Houlahan v The State of Western Australia

Case

[2022] WASCA 85

JURISDICTION     :   SUPREME COURT OF WESTERN AUSTRALIA

TITLE OF COURT  :   THE COURT OF APPEAL (WA)

CITATION:   HOULAHAN -v- THE STATE OF WESTERN AUSTRALIA [2022] WASCA 85

CORAM:   BUSS P

MAZZA JA

HEARD:   10 MARCH 2022

DELIVERED          :   19 JULY 2022

FILE NO/S:   CACR 163 of 2021

BETWEEN:   AARON HOULAHAN

Appellant

AND

THE STATE OF WESTERN AUSTRALIA

Respondent

ON APPEAL FROM:

Jurisdiction              :   DISTRICT COURT OF WESTERN AUSTRALIA

Coram:   BARBAGALLO DCJ

File Number            :   IND 756 of 2020


Catchwords:

Criminal law - Application for leave to appeal against sentence - Appellant convicted on his pleas of guilty of stealing a motor vehicle and fraud - Appellant convicted after trial of aggravated home burglary, stealing a motor vehicle and recklessly driving a motor vehicle to escape police pursuit - Whether individual sentences on counts 1, 2 and 9 were manifestly excessive - Whether total effective sentence of 5 years' imprisonment infringed both limbs of the totality principle

Legislation:

Criminal Code (WA), s 371A, s 378, s 401(2)(a), s 409(1)(c)
Road Traffic Act 1974 (WA), s 49AB(1)(c), s 60(1A)(b)
Sentencing Act 1995 (WA), s 9AA

Result:

Leave to appeal refused on grounds 1 and 2
Appeal dismissed

Representation:

Counsel:

Appellant : P W Catalano
Respondent : No appearance

Solicitors:

Appellant : Paul Catalano Legal
Respondent : Director of Public Prosecutions (WA)

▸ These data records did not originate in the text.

Lemma load_values_chain vs d k cnt : stored vs d -> (k + cnt <= length vs)%nat -> load_values d (Z.of_nat k + 2) cnt = Some (take cnt (drop k vs)).
Proof.
  intros Hs. revert k. induction cnt as [|cnt IH]; intros k Hk; [done|]. destruct (lookup_lt_is_Some_2 vs k) as [v Hv]; [lia|]. cbn [load_values].
  rewrite (st_values _ _ Hs k v Hv). cbn [mbind option_bind]. rewrite (drop_S vs v k) by done. replace (Z.of_nat k + 2 + 1) with (Z.of_nat (S k) + 2) by lia.
  rewrite IH by lia. done.
Qed.

(** ** The peer that has the values *)

(** The proof that goes with values up to ledger [e]. *)
Definition reply_proof vs sv (e : nat) : string :=
  if decide (e = length vs) then proof_ sv else from_option previous_proof ""%string (vs !! e).

Lemma reply_certified vs sv e v w : chain_of vs sv -> vs !! e = Some v -> view_at vs e = Some w -> certified w v (reply_proof vs sv (S e)).
Proof.
  intros Hc Hv Hw. pose proof (lookup_lt_Some _ _ _ Hv) as Hlt. unfold reply_proof. case_decide as E; [by eapply (ch_proof _ _ Hc)|].
  destruct (lookup_lt_is_Some_2 vs (S e)) as [v' Hv']; [lia|]. rewrite Hv'. cbn. by apply (next_certifies vs sv e v v' w).
Qed.

Lemma OnRequestLedgers_run vs sv client gl k cnt : chain_of vs sv -> gl_chain_id gl = self_chain_id -> gl_begin gl = Z.of_nat k + 2 -> gl_end gl = Z.of_nat (k + cnt) + 1 ->
  (1 <= cnt <= 5)%nat -> (k + cnt <= length vs)%nat ->
  OnRequestLedgers gl client sv = [SendLedgers client (MkLedgers (take cnt (drop k vs)) (Z.of_nat (length vs) + 1) self_chain_id (reply_proof vs sv (k + cnt)))].
Proof.
  intros Hc Hi Hb He Hcnt Hle. unfold OnRequestLedgers. rewrite Hi, Z.eqb_refl, Hb, He, (chain_seq vs) by done. cbn [negb].
  replace (Z.of_nat (k + cnt) + 1 - (Z.of_nat k + 2)) with (Z.of_nat cnt - 1) by lia.
  rewrite !s64_id by (unfold is_s64, int64_min, int64_max; rewrite ?s64_id by (unfold is_s64, int64_min, int64_max; lia); lia).
  destruct (Z.ltb_spec 5 (Z.of_nat cnt - 1 + 1)); [lia|]. destruct (Z.ltb_spec (Z.of_nat cnt - 1) 0); [lia|]. destruct (Z.ltb_spec (Z.of_nat (length vs) + 1) (Z.of_nat (k + cnt) + 1)); [lia|].
  replace (Z.to_nat (Z.of_nat cnt - 1 + 1)) with cnt by lia. rewrite (load_values_chain vs) by first [apply Hc|done]. do 3 f_equal. unfold reply_proof.
  destruct (Z.eqb_spec (Z.of_nat (k + cnt) + 1) (Z.of_nat (length vs) + 1)); [by rewrite decide_True by lia|]. rewrite decide_False by lia.
  destruct (lookup_lt_is_Some_2 vs (k + cnt)) as [v Hv]; [lia|]. replace (Z.of_nat (k + cnt) + 1 + 1) with (Z.of_nat (k + cnt) + 2) by lia.
  by rewrite (st_values _ _ (ch_stored _ _ Hc) _ _ Hv), Hv.
Qed.

(** ** The node that is behind *)

(** It can close the next ledger of the chain. *)
Lemma close_next vs sv cl k v n proof w : chain_of vs sv -> chain_of (take k vs) cl -> vs !! k = Some v -> undisputed cl v -> view_at vs k = Some w -> certified w v proof ->
  exists cl' out, CloseLedger n v proof cl = Some (cl', out) /\ chain_of (take (S k) vs) cl' /\ sync_ cl' = sync_ cl
    /\ completed_ctxs_ (context_manager_ cl') ⊆ completed_ctxs_ (context_manager_ cl).
Proof.
  intros Hs Hc Hv Hu Hw Hp. pose proof (lookup_lt_Some _ _ _ Hv) as Hlt. destruct (chain_value_seq _ _ _ _ Hs Hv) as [Eq Ht].
  assert (view cl = w) as Ew by (pose proof (ch_view _ _ Hc) as E; unfold view_at in Hw; congruence).
  destruct (chain_view_at vs sv (S k) Hs ltac:(lia)) as [w' Hw']. pose proof Hw' as Hn. rewrite (view_at_succ vs k v w) in Hn by done.
  destruct (CloseLedger_run parse_value parse_validators (take k vs) cl n v proof w') as (cl' & out & E); [done|done|done| |by rewrite Ew..|].
  { destruct (ch_links _ _ Hs k v Hv) as (w0 & Hw0 & _ & _ & Hh & _). assert (w0 = w) as -> by congruence. rewrite <- Hh, Ew, length_take, Nat.min_l by lia.
    apply CheckValueHelper_cong; [done|done|]. intros _ _. cbn. destruct (Z.leb_spec 1 (ledger_seq v - 2)), (Z.leb_spec (ledger_seq v - 2) (Z.of_nat k + 1)); cbn; [|done..].
    by rewrite view_at_take by lia. }
  exists cl', out. split; [done|]. destruct (CloseLedger_chain parse_value parse_header parse_validators hash_inj _ _ _ _ _ _ _ Hc Ht Hu E) as (? & ? & ?).
  by rewrite (take_S_r vs k v).
Qed.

Case(s) referred to in decision(s):

Abraham v The State of Western Australia [2020] WASCA 192

Bedford v Binnekamp [2021] WASC 299

Burrows v The State of Western Australia [2014] WASCA 147

Eldridge v The State of Western Australia [2020] WASCA 66

Garlett v The State of Western Australia [2016] WASCA 80

Jackson v Mitchell [2019] WASC 372

Kabambi v The State of Western Australia [2019] WASCA 44

O'Reilly v Harris [2016] WASC 328; (2016) 78 MVR 273

The State of Western Australia v Popal [2020] WASCA 200

The State of Western Australia v Quartermaine [2021] WASCA 145

Winmar v The State of Western Australia [2016] WASCA 184

Worthington v The State of Western Australia [2016] WASCA 57

JUDGMENT OF THE COURT:

  1. This is an application for leave to appeal against sentences imposed by Barbagallo DCJ on 17 August 2021 for five offences. 

  2. On 10 August 2021, the first day of his scheduled trial, the appellant was convicted on his pleas of guilty of one count of stealing a motor vehicle and one count of fraud (counts 1 and 2).  On 14 August 2021, the appellant was convicted after trial of aggravated home burglary, a further count of stealing a motor vehicle and of recklessly driving a motor vehicle to escape a police pursuit (counts 7, 8 and 9). 

  3. On 17 August 2021, the appellant was sentenced to the following terms of immediate imprisonment:

Count 1

Stealing a motor vehicle, contrary to s 371A and s 378 of the Criminal Code (WA) (the Code)

12 months

Count 2

Fraud, contrary to s 409(1)(c) of the Code

6 months

Count 7

Aggravated home burglary, contrary to s 401(2)(a) of the Code

2 years 6 months

Count 8

Stealing a motor vehicle, contrary to s371A and s 378 of the Code

15 months

Count 9

Reckless driving to escape police pursuit, contrary to s 60(1A)(b) and s 49AB(1)(c) of the Road Traffic Act1974 (WA)

18 months

  1. Her Honour ordered that the terms of imprisonment on counts 1, 7 and 9 be served cumulatively and the sentences on counts 2 and 8 be served concurrently.  Thus, the total effective sentence was 5 years' imprisonment.[1]   The appellant was made eligible for parole and the total effective sentence was backdated to commence on 19 February 2019.  The appellant was also disqualified from holding a driver's licence for life.  No challenge is made to this order.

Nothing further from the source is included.